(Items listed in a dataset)
(** * Batch plant production assistant: telemetry client, recipe storage, tools

    A shallow embedding of the Python sources

    - [batch_plant_functions.py]  (OPC UA client, machine-state decoder,
                                   standalone telemetry queries),
    - [batch_plant_storage.py]    (recipe lookup in the plant database),
    - [tools.py]                  (synchronous tool wrappers),

    followed by the properties established about them.  [main.py] drives
    a language-model agent over the three tools and prints its answer; it
    holds no plant logic of its own and is not embedded.

    Python exceptions are modelled by an outcome type, mutation and I/O by a
    state-and-exception monad in which the state survives a raised
    exception (as a Python object's fields and the outside world do).  The
    [asyncua] client and the [psycopg2] connection are outside the
    repository: they appear as test doubles that record every call and
    answer it from a script. *)

From Stdlib Require Import ZArith String Ascii List Bool Lia.
From Stdlib Require Import DecimalString DecimalZ DecimalPos.
From Stdlib Require Import Sorting.Sorted Sorting.Permutation.
Import ListNotations.

Local Open Scope string_scope.
Local Open Scope Z_scope.

(* ===================================================================== *)
(** ** Python runtime: exceptions, outcomes, the effect monad            *)
(* ===================================================================== *)

(** The exception classes that matter to the [except] clauses of the
    sources.  [BaseExceptionOnly] stands for the classes that derive from
    [BaseException] but not from [Exception] ([KeyboardInterrupt],
    [asyncio.CancelledError]). *)
Inductive ExnClass : Type :=
| ValueError
| TypeError
| OverflowError
| AttributeError
| Psycopg2Error
| OtherException
| BaseExceptionOnly.

Record Exn : Type := mkExn { exn_class : ExnClass; exn_str : string }.

(** [isinstance(e, Exception)] *)
Definition isinstance_Exception (e : Exn) : bool :=
  match exn_class e with
  | BaseExceptionOnly => false
  | _ => true
  end.

(** [isinstance(e, ValueError)] *)
Definition isinstance_ValueError (e : Exn) : bool :=
  match exn_class e with
  | ValueError => true
  | _ => false
  end.

(** [isinstance(e, psycopg2.Error)] *)
Definition isinstance_psycopg2_Error (e : Exn) : bool :=
  match exn_class e with
  | Psycopg2Error => true
  | _ => false
  end.

Inductive Outcome (A : Type) : Type :=
| Return (a : A)
| Raise (e : Exn).
Arguments Return {A} a.
Arguments Raise {A} e.

(** Computations over a mutable state [S] that may raise. *)
Definition M (S A : Type) : Type := S -> Outcome A * S.

Definition ret {S A : Type} (a : A) : M S A := fun s => (Return a, s).

Definition raise {S A : Type} (e : Exn) : M S A := fun s => (Raise e, s).

Definition bind {S A B : Type} (m : M S A) (k : A -> M S B) : M S B :=
  fun s =>
    match m s with
    | (Return a, s') => k a s'
    | (Raise e, s') => (Raise e, s')
    end.

Declare Scope py_scope.
Delimit Scope py_scope with py.
Notation "x <- m ;; k" := (bind m (fun x => k))
  (at level 61, m at next level, right associativity) : py_scope.
Notation "m ;; k" := (bind m (fun _ => k))
  (at level 61, right associativity) : py_scope.
Local Open Scope py_scope.

Definition get {S : Type} : M S S := fun s => (Return s, s).
Definition modify {S : Type} (f : S -> S) : M S unit := fun s => (Return tt, f s).

(** Lift a pure outcome (a call that touches no state). *)
Definition lift_outcome {S A : Type} (o : Outcome A) : M S A := fun s => (o, s).

(** [try: body finally: fin].  The [finally] block runs on every exit of
    the body; an exception raised by the [finally] block replaces the
    body's outcome. *)
Definition try_finally {S A : Type} (body : M S A) (fin : M S unit) : M S A :=
  fun s =>
    let '(r, s1) := body s in
    match fin s1 with
    | (Return _, s2) => (r, s2)
    | (Raise e, s2) => (Raise e, s2)
    end.

(** The [except] clauses of one [try] statement: the first clause whose
    class test accepts the exception handles it. *)
Fixpoint select_handler {S A : Type}
    (clauses : list ((Exn -> bool) * (Exn -> M S A))) (e : Exn) : M S A :=
  match clauses with
  | [] => raise e
  | (accepts, handler) :: rest =>
      if accepts e then handler e else select_handler rest e
  end.

Definition try_except {S A : Type} (body : M S A)
    (clauses : list ((Exn -> bool) * (Exn -> M S A))) : M S A :=
  fun s =>
    match body s with
    | (Return a, s1) => (Return a, s1)
    | (Raise e, s1) => select_handler clauses e s1
    end.

(** Worlds that have a standard output. *)
Class Stdout (S : Type) : Type := { write : string -> S -> S }.

(** [print(line)] *)
Definition print {S : Type} `{Stdout S} (line : string) : M S unit :=
  modify (write line).

(** The decimal text of an integer. *)
Definition decimal_text (n : Z) : string := NilZero.string_of_int (Z.to_int n).

(** The number of decimal digits of an integer, its sign apart. *)
Definition digits (n : Z) : nat := String.length (decimal_text (Z.abs n)).

(** [sys.int_info.default_max_str_digits] *)
Definition MAX_STR_DIGITS : nat := 4300.

Definition str_limit_error : Exn :=
  mkExn ValueError
    "Exceeds the limit (4300 digits) for integer string conversion; use sys.set_int_max_str_digits() to increase the limit".

(** [str(n)] for a Python [int], also as an f-string placeholder or a
    format field prints it: CPython refuses to convert an integer of more
    digits than the limit and raises [ValueError]. *)
Definition str_of_int (n : Z) : Outcome string :=
  if Nat.ltb MAX_STR_DIGITS (digits n) then Raise str_limit_error
  else Return (decimal_text n).

(** ASCII part of [str.lower]. *)
Definition lower_ascii (c : ascii) : ascii :=
  let n := nat_of_ascii c in
  if (Nat.leb 65 n && Nat.leb n 90)%bool then ascii_of_nat (n + 32) else c.

Fixpoint lower (s : string) : string :=
  match s with
  | EmptyString => EmptyString
  | String c rest => String (lower_ascii c) (lower rest)
  end.

(** Python floats are IEEE doubles; their arithmetic is not embedded.  The
    builtins that produce, inspect or print one are the members of this
    interface. *)
Class PyFloat : Type := {
  pyfloat : Type;
(** [float(n)] for an [int] n; raises [OverflowError] when n is too large *)
float_of_int : Z -> Outcome pyfloat;
(** the integer a float compares equal to, if any ([2.0 == 2]) *)
float_integral : pyfloat -> option Z;
(** [str(x)] for a float *)
float_str : pyfloat -> string
}.

(** A value read from an OPC UA node or a database cell: the numeric
    variants the plant publishes. *)
Inductive PyNum `{PyFloat} : Type :=
| PInt (n : Z)
| PFloat (x : pyfloat).

#[local] Set Warnings "-register-all".

(** JSON documents handed to [json.dumps]. *)
Inductive Json `{PyFloat} : Type :=
| JStr (s : string)
| JInt (n : Z)
| JFloat (x : pyfloat)
| JList (items : list Json)
| JDict (items : list (string * Json)).

(** [json.dumps(value, indent=2)] of the Python standard library. *)
Class JsonDumps `{PyFloat} : Type := {
  json_dumps : Json -> string
}.

Section Runtime.
Context `{PyFloat}.

(** builtin [float(v)] *)
Definition builtin_float (v : PyNum) : Outcome pyfloat :=
  match v with
  | PInt n => float_of_int n
  | PFloat x => Return x
  end.

(** [str(v)], as an f-string placeholder formats it *)
Definition builtin_str (v : PyNum) : Outcome string :=
  match v with
  | PInt n => str_of_int n
  | PFloat x => Return (float_str x)
  end.

(** The text of a number, where it has one. *)
Definition number_text (v : PyNum) : string :=
  match v with
  | PInt n => decimal_text n
  | PFloat x => float_str x
  end.

(** The integer a value compares (and hashes) equal to. *)
Definition as_integer (v : PyNum) : option Z :=
  match v with
  | PInt n => Some n
  | PFloat x => float_integral x
  end.
End Runtime.

(* ===================================================================== *)
(** ** batch_plant_functions.py                                          *)
(* ===================================================================== *)

(** Configuration *)
Definition SERVER_URL : string := "opc.tcp://desktop-fjjsr46:26543/BatchPlantServer".

Definition TANK1_LEVEL_NODE_ID : string := "ns=2;i=328".
Definition TANK2_LEVEL_NODE_ID : string := "ns=2;i=352".
Definition TANK3_LEVEL_NODE_ID : string := "ns=2;i=376".

Definition MIXER_STATE_NODE_ID : string := "ns=3;s=MixerState".
Definition REACTOR_STATE_NODE_ID : string := "ns=3;s=Reactor1State".
Definition FILLER_STATE_NODE_ID : string := "ns=3;s=Filler1State".

(** [class MachineState(IntEnum)] *)
Module MachineState.

Inductive t : Type :=
| DISABLED
| IDLE
| RUNNING
| STARVED
| BLOCKED
| PLANNED_DOWNTIME
| UNPLANNED_DOWNTIME
| OTHER.

Definition members : list t :=
  [DISABLED; IDLE; RUNNING; STARVED; BLOCKED;
   PLANNED_DOWNTIME; UNPLANNED_DOWNTIME; OTHER].

Definition value (m : t) : Z :=
  match m with
  | DISABLED => 0
  | IDLE => 1
  | RUNNING => 2
  | STARVED => 3
  | BLOCKED => 4
  | PLANNED_DOWNTIME => 5
  | UNPLANNED_DOWNTIME => 6
  | OTHER => 7
  end.

Definition name (m : t) : string :=
  match m with
  | DISABLED => "DISABLED"
  | IDLE => "IDLE"
  | RUNNING => "RUNNING"
  | STARVED => "STARVED"
  | BLOCKED => "BLOCKED"
  | PLANNED_DOWNTIME => "PLANNED_DOWNTIME"
  | UNPLANNED_DOWNTIME => "UNPLANNED_DOWNTIME"
  | OTHER => "OTHER"
  end.

(** Lookup of a member by value, as the enum's value map does. *)
Definition by_value (n : Z) : option t :=
  find (fun m => Z.eqb (value m) n) members.

Section Call.
Context `{PyFloat}.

* [Task to complete]: Gather up every line in the data above that contains the word "then", copying each one.

* [Your solution]:
      if accepts e then handler e else select_handler rest e
  if Nat.ltb MAX_STR_DIGITS (digits n) then Raise str_limit_error
  if (Nat.leb 65 n && Nat.leb n 90)%bool then ascii_of_nat (n + 32) else c.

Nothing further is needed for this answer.